The small newspaper arrived in the mail, sent in by a member in southeast Idaho. The title, emblazoned across the front page fairly shouted: Earths Final Warning. The picture of a smiling President Clinton with Pope John Paul II in the center of the page seemed in sharp contrast to the title.
On the back page the return address proclaimed the sender’s credentials: Heralds of Truth, P.O. Box 800, Puyallup, WA 98371-0072. The “resident” mailing label signaled that this was part of a very large and probably very expensive mass mailing intended to blanket the entire community.
Warning was an odd-sized piece, almost eleven inches square, printed on newsprint stock. The piece deserved high marks for layout, quality artwork and effective use of basic two color printing. But the good news ends there.

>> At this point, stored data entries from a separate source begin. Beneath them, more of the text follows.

(** The enricher never raises and never returns anything but one of its two
    fixed strings. *)
Lemma get_last_transaction_date_sentinel (env : Env) (address : string) :
  outcome (get_last_transaction_date env address) = Ret "No transactions found"
  \/
  outcome (get_last_transaction_date env address) =
  Ret "Error retrieving transaction date".
Proof.
  unfold get_last_transaction_date. rewrite outcome_try_except.
  match goal with
  | |- context [match outcome ?m with _ => _ end] =>
      destruct (outcome m) as [s | msg] eqn:E
  end; [ left | right; reflexivity ].
  do 4 split_bind E.
  rewrite outcome_bind in E.
  match type of E with
  | match outcome ?m with _ => _ end = _ =>
      destruct (outcome m) as [[ | ] | ?]; [ | | discriminate E ]
  end.
  - split_bind E. rewrite outcome_ret in E. now rewrite <- E.
  - do 6 split_bind E.
    rewrite outcome_bind, outcome_lift, datetime_of_timestamp_raises in E.
    discriminate E.
Qed.

Lemma get_last_transaction_date_returns (env : Env) (address : string) :
  exists date, outcome (get_last_transaction_date env address) = Ret date.
Proof.
  destruct (get_last_transaction_date_sentinel env address) as [H | H]; eauto.
Qed.

(** ** The enriched ranking *)

Lemma enrich_loop_outcome (env : Env) (entries : list (string * pynum)) :
  forall acc,
  exists enriched,
    outcome (enrich_loop env entries acc) = Ret (acc ++ enriched) /\
    map fst enriched = entries.
Proof.
  induction entries as [ | [address balance] rest IH ]; intros acc.
  - exists []. split; [ | reflexivity ]. cbn [enrich_loop]. now rewrite app_nil_r.
  - destruct (get_last_transaction_date_returns env address) as [date Hd].
    destruct (IH (acc ++ [(address, balance, date)])) as (enriched & Hout & Hmap).
    exists ((address, balance, date) :: enriched). split.
    + cbn [enrich_loop]. rewrite outcome_bind, Hd, Hout, <- app_assoc. reflexivity.
    + cbn [map fst]. now rewrite Hmap.
Qed.

(** C10.  For every request, dropping the date of each triple returned by
    [get_top_with_transactions] gives the sequence of (address, balance)
    pairs [get_top] returns for the same request. *)
Theorem get_top_with_transactions_projects (env : Env) (data : AddressList) :
  exists top enriched,
    outcome (get_top env data) = Ret {| top_addresses := top |} /\
    outcome (get_top_with_transactions env data) =
    Ret {| top_addresses_with_transactions := enriched |} /\
    map fst enriched = top.
Proof.
  destruct (fetched_balances env (addresses data)) as (bals & Hg & _ & _).
  set (top := slice_to (N data)
                (py_sorted snd num_ltb true (combine (addresses data) bals))).
  destruct (enrich_loop_outcome env top []) as (enriched & Hout & Hmap).
  exists top, enriched. split; [ | split; [ | exact Hmap ] ].
  - unfold get_top. rewrite outcome_bind, Hg. reflexivity.
  - unfold get_top_with_transactions. rewrite outcome_bind, Hg.
    fold top. rewrite outcome_bind, Hout. reflexivity.
Qed.

(** * Further properties of the handlers *)

(** ** Logs *)

Lemma trace_lift {A} (r : exc A) : trace (lift r) = [].
Proof. reflexivity. Qed.

Lemma remote_calls_app (l1 l2 : list event) :
  remote_calls (l1 ++ l2) = remote_calls l1 ++ remote_calls l2.
Proof. apply filter_app. Qed.

Lemma remote_calls_flat_map {A} (f : A -> list event) (l : list A) :
  remote_calls (flat_map f l) = flat_map (fun a => remote_calls (f a)) l.
Proof.
  induction l as [ | a l IH ]; simpl; [ reflexivity | ].
  now rewrite remote_calls_app, IH.
Qed.

Lemma flat_map_length_le {A B} (f : A -> list B) (l : list A) :
  (forall a, (List.length (f a) <= 1)%nat) ->
  (List.length (flat_map f l) <= List.length l)%nat.
Proof.
  intros Hf. induction l as [ | a l IH ]; simpl; [ lia | ].
  rewrite length_app. specialize (Hf a). lia.
Qed.
(* ===== verification/_CoqProject ===== *)
-Q . S2P
Prelude.v
RustStd.v
Errors.v
Validate.v
Host.v
Target.v
Trailer.v
Framing.v
StatusCode.v
Head.v
FramingFacts.v
Buffer.v
BodyDecoder.v
BodyFacts.v
Compression.v
Message.v
DecoderCore.v
CoreFacts.v
CoreApi.v
HeadFacts.v
Stream.v
RequestDecoder.v
RequestFacts.v
RequestTheorems.v
ResponseDecoder.v
ResponseFacts.v
ResponseTheorems.v
BufferLimit.v
Limits.v
Encoder.v
EncoderFacts.v
Capacity.v
BodyEncoder.v
BodyRoundTrip.v
HeadRoundTrip.v
LengthRoundTrip.v
RequestRoundTrip.v
ResponseRoundTrip.v
Forward.v
RustStr.v
FieldList.v
Base64.v
Date.v
Uri.v
UriFacts.v
UriTheorems.v
Auth.v
AuthTheorems.v
Range.v
ETag.v
Conditional.v
ListFields.v
ContentLocation.v
ContentType.v
ContentDisposition.v
Cache.v
Cookie.v
Digest.v
Accept.v
Multipart.v
MultipartFacts.v
MultipartTheorems.v
MultipartRoundTrip.v
FieldTheorems.v
Io.v
Streaming.v
ReverseProxy.v
ProxyPool.v
ProxyRequest.v
ProxyResponse.v
F32.v
DateFormat.v
Site.v
Server.v
ServerSession.v
Uring.v
UringOrder.v
Decompressors.v
Client.v
ClientSession.v
(* ===== verification/Host.v ===== *)
(** * The Host field and IP literals ([src/host.rs])

    [Host::parse] with its two forms (bracketed IP literal, or name with an
    optional port).  [Ipv4Addr] and [Ipv6Addr] parsing is the standard
    library's recursive descent parser ([core::net]): a parser is a function
    from the remaining input to the value and what follows it; [None] leaves
    the input as it was. *)
From S2P Require Import Prelude RustStd Validate.

(** ** core::net *)

Module Net.
(** The loop of [read_number] with [max_digits] given: value, digits read
    and rest, [None] once more than [max_digits] digits are seen. *)
Fixpoint number_loop (radix : N) (max_digits count : nat) (acc : N) (s : bytes) :
    option (N * nat * bytes) :=
  match s with
  | [] => Some (acc, count, s)
  | b :: s' =>
      match digit_value radix b with
      | None => Some (acc, count, s)
      | Some d =>
          if (max_digits <? S count)%nat then None
          else number_loop radix max_digits (S count) (acc * radix + d) s'
      end
  end.

Definition read_number (radix : N) (max_digits : nat) (allow_zero_prefix : bool) (max : N)
    (s : bytes) : option (N * bytes) :=
  let has_leading_zero := match s with b :: _ => b =b "0" | [] => false end in
  '(v, count, rest) ← number_loop radix max_digits 0 0 s;
  if (count =? 0)%nat then None
  else if negb allow_zero_prefix && has_leading_zero && (1 <? count)%nat then None
  else if v <=? max then Some (v, rest) else None.

Definition read_given_char (c : byte) (s : bytes) : option bytes :=
  match s with b :: s' => if b =b c then Some s' else None | [] => None end.

(** [read_separator(sep, index, inner)]. *)
Definition read_separator {A} (sep : byte) (index : nat) (inner : bytes -> option (A * bytes))
    (s : bytes) : option (A * bytes) :=
  match index with
  | O => inner s
  | S _ => s' ← read_given_char sep s; inner s'
  end.

Fixpoint read_octets (n i : nat) (s : bytes) : option (list N * bytes) :=
  match n with
  | O => Some ([], s)
  | S n' =>
      '(v, rest) ← read_separator "." i (read_number 10 3 false 255) s;
      '(vs, rest') ← read_octets n' (S i) rest;
      Some (v :: vs, rest')
  end.

Definition read_ipv4_addr (s : bytes) : option (list N * bytes) := read_octets 4 0 s.

(** The two 16-bit groups of an embedded IPv4 address. *)
Definition ipv4_groups (octets : list N) : list N :=
  match octets with
  | [a; b; c; d] => [a * 256 + b; c * 256 + d]
  | _ => []
  end.

(** [read_groups] from group [i] on, [left] groups short of the limit: the
    groups, whether an IPv4 address ended them, and the rest. *)
Fixpoint read_groups (left i : nat) (s : bytes) : list N * bool * bytes :=
  match left with
  | O => ([], false, s)
  | S left' =>
      match (if (1 <? left)%nat then read_separator ":" i read_ipv4_addr s else None) with
      | Some (octets, rest) => (ipv4_groups octets, true, rest)
      | None =>
          match read_separator ":" i (read_number 16 4 true 65535) s with
          | None => ([], false, s)
          | Some (g, rest) =>
              let '(gs, v4, rest') := read_groups left' (S i) rest in (g :: gs, v4, rest')
          end
      end
  end.

Definition read_ipv6_addr (s : bytes) : option (list N * bytes) :=
  let '(head, head_ipv4, s1) := read_groups 8 0 s in
  if (length head =? 8)%nat then Some (head, s1)
  else if (head_ipv4 : bool) then None
  else
    s2 ← read_given_char ":" s1;
    s3 ← read_given_char ":" s2;
    let limit := (8 - (length head + 1))%nat in
    let '(tail, _, s4) := read_groups limit 0 s3 in
    Some (head ++ replicate (8 - length head - length tail)%nat 0 ++ tail, s4).

(** [parse_with]: the whole input must be read. *)
Definition parse_all {A} (r : option (A * bytes)) : option A :=
  match r with Some (a, []) => Some a | _ => None end.

(** [s.parse::<Ipv4Addr>()] and [s.parse::<Ipv6Addr>()]. *)
Definition parse_ipv4 (s : str) : option (list N) :=
  if 15 <? blen s then None else parse_all (read_ipv4_addr s).
Definition parse_ipv6 (s : str) : option (list N) := parse_all (read_ipv6_addr s).
End Net.

(** ** host.rs *)

Inductive HostError : Type :=
  | HostEmpty
  | InvalidFormat
  | InvalidHost
  | InvalidPort.

(** [impl Display for HostError]. *)
Definition HostError_fmt (e : HostError) : str :=
  match e with
  | HostEmpty => B "empty Host header"
  | InvalidFormat => B "invalid Host header format"
  | InvalidHost => B "invalid Host header host"
  | InvalidPort => B "invalid Host header port"
  end.

(** [struct Host]. *)
Record Host := { host : str; port : option N }.

Definition is_ipvfuture_char (b : byte) : bool :=
  is_unreserved_byte b || is_sub_delim_byte b || (b =b ":").

(** [bytes[i..]] after the run of hex digits, of length [hex_len]. *)
Definition is_valid_ipvfuture (input : str) : bool :=
  match input with
  | b0 :: rest =>
      negb (blen input <? 3)
      && ((b0 =b "v") || (b0 =b "V"))
      && (let hex_len := length (take_while is_ascii_hexdigit rest) in
          match skip_while is_ascii_hexdigit rest with
          | dot :: tail =>
              negb (hex_len =? 0)%nat && (dot =b ".")
              && negb (is_empty tail) && forallb is_ipvfuture_char tail
          | [] => false
          end)
  | [] => false
  end.

Definition is_valid_ipv6_or_future (input : str) : bool :=
  if starts_with (B "v") input || starts_with (B "V") input then is_valid_ipvfuture input
  else match Net.parse_ipv6 input with Some _ => true | None => false end.

(** The scan of [is_valid_reg_name]; the argument is [bytes[i..]]. *)
Fixpoint reg_name_scan (s : bytes) : bool :=
  match s with
  | [] => true
  | b :: s1 =>
      if is_unreserved_byte b || is_sub_delim_byte b then reg_name_scan s1
      else if b =b "%" then
        match s1 with
        | h :: l :: s3 =>
            if negb (is_ascii_hexdigit h) || negb (is_ascii_hexdigit l) then false
            else reg_name_scan s3
        | _ => false
        end
      else false
  end.

Definition is_valid_reg_name (input : str) : bool := negb (is_empty input) && reg_name_scan input.

Definition parse_port (input : str) : result HostError N :=
  if is_empty input || negb (forallb is_ascii_digit input) then Err InvalidPort
  else ok_or InvalidPort (parse_u16 input).

Definition split_host_port (input : str) : result HostError (str * option N) :=
  match rsplit_once ":" input with
  | Some (h, port_str) =>
      if contains_byte ":" h then Err InvalidHost
      else if is_empty port_str then Err InvalidPort
      else p ← parse_port port_str; Ok (h, Some p)
  | None => Ok (input, None)
  end.

Definition parse_ipv6_host (input : str) : result HostError Host :=
  match find_byte "]" input with
  | None => Err InvalidHost
  | Some stop =>
      let host_inner := drop 1 (take stop input) in
      let rest := drop (S stop) input in
      port ← (if is_empty rest then Ok None
              else match strip_prefix (B ":") rest with
                   | Some port_str => p ← parse_port port_str; Ok (Some p)
                   | None => Err InvalidHost
                   end);
      if is_empty host_inner then Err InvalidHost
      else if negb (is_valid_ipv6_or_future host_inner) then Err InvalidHost
      else Ok {| host := take (S stop) input; port := port |}
  end.

(** [Host::parse]. *)
Definition Host_parse (input0 : str) : result HostError Host :=
  let input := trim_ows input0 in
  if is_empty input then Err HostEmpty
  else if existsb is_whitespace (chars input) then Err InvalidFormat
  else if starts_with (B "[") input then parse_ipv6_host input
  else
    '(host_part, port) ← split_host_port input;
    if is_empty host_part || contains_byte "@" host_part then Err InvalidHost
    else
      match Net.parse_ipv4 host_part with
      | Some _ => Ok {| host := host_part; port := port |}
      | None =>
          if negb (is_valid_reg_name host_part) then Err InvalidHost
          else Ok {| host := host_part; port := port |}
      end.

Definition Host_is_ipv6 (h : Host) : bool := starts_with (B "[") (host h).

(** [impl Display for Host]. *)
Definition Host_fmt (h : Host) : str :=
  match port h with
  | Some p => host h ++ B ":" ++ show_dec p
  | None => host h
  end.

Example host_v4 : Host_parse (B "127.0.0.1:8080") = Ok {| host := B "127.0.0.1"; port := Some 8080 |}.
Proof. vm_compute. reflexivity. Qed.
Example host_v6 : Host_parse (B "[2001:db8::1]:443") = Ok {| host := B "[2001:db8::1]"; port := Some 443 |}.
Proof. vm_compute. reflexivity. Qed.
Example host_v6_v4 : Net.parse_ipv6 (B "::ffff:1.2.3.4") = Some [0; 0; 0; 0; 0; 65535; 258; 772].
Proof. vm_compute. reflexivity. Qed.
Example host_two_colons : Host_parse (B "a:b:80") = Err InvalidHost.
Proof. vm_compute. reflexivity. Qed.
(* ===== verification/Head.v ===== *)
(** * Message heads ([src/decoder/head.rs])

    The trait [HttpHead] is a class; its provided methods are definitions over
    any instance.  [RequestHead] and [ResponseHead] are the heads the
    streaming decoders return. *)
From S2P Require Import Prelude RustStd Errors Validate Framing StatusCode.

(** ** trait HttpHead *)

Class HttpHead (T : Type) := {
  version : T -> str;
  headers : T -> list (str * str)
}.

(** [n.eq_ignore_ascii_case(name)] on the name of a header. *)
Definition named (name : str) (h : str * str) : bool := eq_ignore_ascii_case (fst h) name.

Section HttpHeadMethods.
Context {T : Type} `{HttpHead T}.

Definition get_header (name : str) (m : T) : option str :=
  snd <$> List.find (named name) (headers m).

Definition get_headers (name : str) (m : T) : list str :=
  map snd (List.filter (named name) (headers m)).

Definition has_header (name : str) (m : T) : bool := existsb (named name) (headers m).

Definition connection (m : T) : option str := get_header (B "Connection") m.

(** The nested loops of [is_keep_alive]: [None] is the [return false] on a
    close token, otherwise [has_keep_alive]. *)
Fixpoint keep_alive_tokens (has_keep_alive : bool) (tokens : list str) : option bool :=
  match tokens with
  | [] => Some has_keep_alive
  | token0 :: tokens' =>
      let token := trim_ows token0 in
      if eq_ignore_ascii_case token (B "close") then None
      else keep_alive_tokens
             (has_keep_alive || eq_ignore_ascii_case token (B "keep-alive")) tokens'
  end.

Fixpoint keep_alive_headers (has_keep_alive : bool) (hs : list (str * str)) : option bool :=
  match hs with
  | [] => Some has_keep_alive
  | h :: hs' =>
      if named (B "Connection") h then
        k ← keep_alive_tokens has_keep_alive (split "," (snd h));
        keep_alive_headers k hs'
      else keep_alive_headers has_keep_alive hs'
  end.

Definition is_keep_alive (m : T) : bool :=
  match keep_alive_headers false (headers m) with
  | None => false
  | Some true => true
  | Some false => version m =s B "HTTP/1.1"
  end.

Definition content_length (m : T) : result Error.t (option N) :=
  parse_content_length (headers m).

(** The non-empty Transfer-Encoding tokens, in order. *)
Definition te_tokens (hs : list (str * str)) : list str :=
  flat_map (fun h => if named (B "Transfer-Encoding") h
                     then List.filter (fun t => negb (is_empty t)) (map trim_ows (split "," (snd h)))
                     else []) hs.

Definition is_chunked (m : T) : bool :=
  match list.last (te_tokens (headers m)) with
  | Some t => eq_ignore_ascii_case t (B "chunked")
  | None => false
  end.
End HttpHeadMethods.

(** A header is well formed when its name is a token and its value has no
    control character but the tab. *)
Definition header_ok (h : str * str) : bool :=
  is_valid_header_name (fst h) && is_valid_field_value (snd h).

(** The check of [add_header], shared by the four message types. *)
Definition check_header (name value : str) : result EncodeError.t unit :=
  if negb (is_valid_header_name name) then Err (EncodeError.InvalidHeaderName name)
  else if negb (is_valid_field_value value) then Err (EncodeError.InvalidHeaderValue name value)
  else Ok tt.

(** A valid field is added. *)
Lemma header_ok_checked n v : header_ok (n, v) = true -> check_header n v = Ok tt.
Proof. unfold header_ok, check_header. cbn [fst snd]. by intros [-> ->]%andb_true_iff. Qed.

(** ** struct RequestHead *)

Module RequestHead.
Record t := {
  method : str;
  uri : str;
  version : str;
  headers : list (str * str)
}.

Definition with_version (method uri version : str) : result EncodeError.t t :=
  if negb (is_valid_method method) then Err (EncodeError.InvalidMethod method)
  else if negb (is_valid_request_target uri) then Err (EncodeError.InvalidRequestTarget uri)
  else if negb (is_valid_protocol_version version) then Err (EncodeError.InvalidVersion version)
  else Ok {| method := method; uri := uri; version := version; headers := [] |}.

Definition new (method uri : str) : result EncodeError.t t :=
  with_version method uri (B "HTTP/1.1").

(** [add_header] and [header]. *)
Definition add_header (name value : str) (r : t) : result EncodeError.t t :=
  _ ← check_header name value;
  Ok {| method := method r; uri := uri r; version := version r;
        headers := headers r ++ [(name, value)] |}.

Definition from_validated_parts (method uri version : str) (headers : list (str * str)) : t :=
  {| method := method; uri := uri; version := version; headers := headers |}.

(** The [debug_assert!]s of [from_validated_parts]. *)
Definition valid (r : t) : bool :=
  is_valid_method (method r) && is_valid_request_target (uri r)
  && is_valid_protocol_version (version r) && forallb header_ok (headers r).
End RequestHead.

#[export] Instance RequestHead_head : HttpHead RequestHead.t :=
  {| version := RequestHead.version; headers := RequestHead.headers |}.

(** ** struct ResponseHead *)

Module ResponseHead.
Record t := {
  version : str;
  status_code : N;
  reason_phrase : str;
  headers : list (str * str)
}.

Definition with_version (version : str) (status_code : N) (reason_phrase : str) :
    result EncodeError.t t :=
  if negb (is_valid_protocol_version version) then Err (EncodeError.InvalidVersion version)
  else if negb (is_valid_status_code status_code)
  then Err (EncodeError.InvalidStatusCode status_code)
  else if negb (is_empty reason_phrase) && negb (is_valid_reason_phrase reason_phrase)
  then Err (EncodeError.InvalidReasonPhrase reason_phrase)
  else Ok {| version := version; status_code := status_code;
             reason_phrase := reason_phrase; headers := [] |}.

Definition new (status_code : N) (reason_phrase : str) : result EncodeError.t t :=
  with_version (B "HTTP/1.1") status_code reason_phrase.

Definition add_header (name value : str) (r : t) : result EncodeError.t t :=
  _ ← check_header name value;
  Ok {| version := version r; status_code := status_code r; reason_phrase := reason_phrase r;
        headers := headers r ++ [(name, value)] |}.

(** [status_class]: [None] is the failing [expect]. *)
Definition status_class (r : t) : option StatusClass := StatusClass_from_status_code (status_code r).

Definition from_validated_parts (version : str) (status_code : N) (reason_phrase : str)
    (headers : list (str * str)) : t :=
  {| version := version; status_code := status_code; reason_phrase := reason_phrase;
     headers := headers |}.

(** The [debug_assert!]s of [from_validated_parts]. *)
Definition valid (r : t) : bool :=
  is_valid_protocol_version (version r) && is_valid_status_code (status_code r)
  && (is_empty (reason_phrase r) || is_valid_reason_phrase (reason_phrase r))
  && forallb header_ok (headers r).
End ResponseHead.

#[export] Instance ResponseHead_head : HttpHead ResponseHead.t :=
  {| version := ResponseHead.version; headers := ResponseHead.headers |}.

(** ** Lemmas *)

Lemma check_header_Ok name value :
  check_header name value = Ok tt <-> header_ok (name, value) = true.
Proof.
  unfold check_header, header_ok. cbn [fst snd].
  destruct (is_valid_header_name name), (is_valid_field_value value); simpl; naive_solver.
Qed.

Lemma header_ok_iff h :
  header_ok h = true <-> is_valid_header_name (fst h) = true /\ is_valid_field_value (snd h) = true.
Proof. unfold header_ok. by rewrite andb_true_iff. Qed.

Section HeadLemmas.
Context {T : Type} `{HttpHead T}.

Lemma has_header_get_header name (m : T) : has_header name m = is_some (get_header name m).
Proof.
  unfold has_header, get_header. induction (headers m) as [|h hs IH]; [done|].
  cbn [existsb List.find]. by destruct (named name h).
Qed.

Lemma has_header_get_headers name (m : T) :
  has_header name m = negb (is_empty (get_headers name m)).
Proof.
  unfold has_header, get_headers. induction (headers m) as [|h hs IH]; [done|].
  cbn [existsb List.filter]. by destruct (named name h).
Qed.

Lemma get_header_first name (m : T) : get_header name m = hd_error (get_headers name m).
Proof.
  unfold get_header, get_headers. induction (headers m) as [|h hs IH]; [done|].
  cbn [List.find List.filter]. by destruct (named name h).
Qed.
End HeadLemmas.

From first to last, Earths Final Warning is an anti-Catholic diatribe which would have the reader believe that the United States, the United Nations and the Papacy are embarked on a grand scheme to create a new world order dominated by Rome. And while we’re at it, the collapse of the Soviet Union and the Ecumenical Movement are all part of this grand conspiracy which will ultimately destroy human freedom and restore the so-called “dark ages.” The publishing organization appears to be a Seventh Day Adventist splinter group associated with last year’s anti-pope billboards which were heavily concentrated in the west and northwest. There are references to the Vatican’s Sabbath versus the Biblical Sabbath.
The writers are diabolically clever. They weave together accurate and properly cited quotes with their own bizarre interpretation. Statements made years apart are scrambled to create the illusion of connection and progression. Comments are ripped out of context or else placed side by side to create an artificial and totally unwarranted linkage designed to deceive and confuse the unsophisticated reader.
And the people who will read and believe Earths Final Warning are indeed unsophisticated and ill-informed. They will be fooled by the slickness and the artwork and the illusion of truth which this piece so cleverly conveys.
And they will send money. And they will give copies to others like themselves. And the cycle of bigotry and prejudice and anti-Catholicism will go on and on.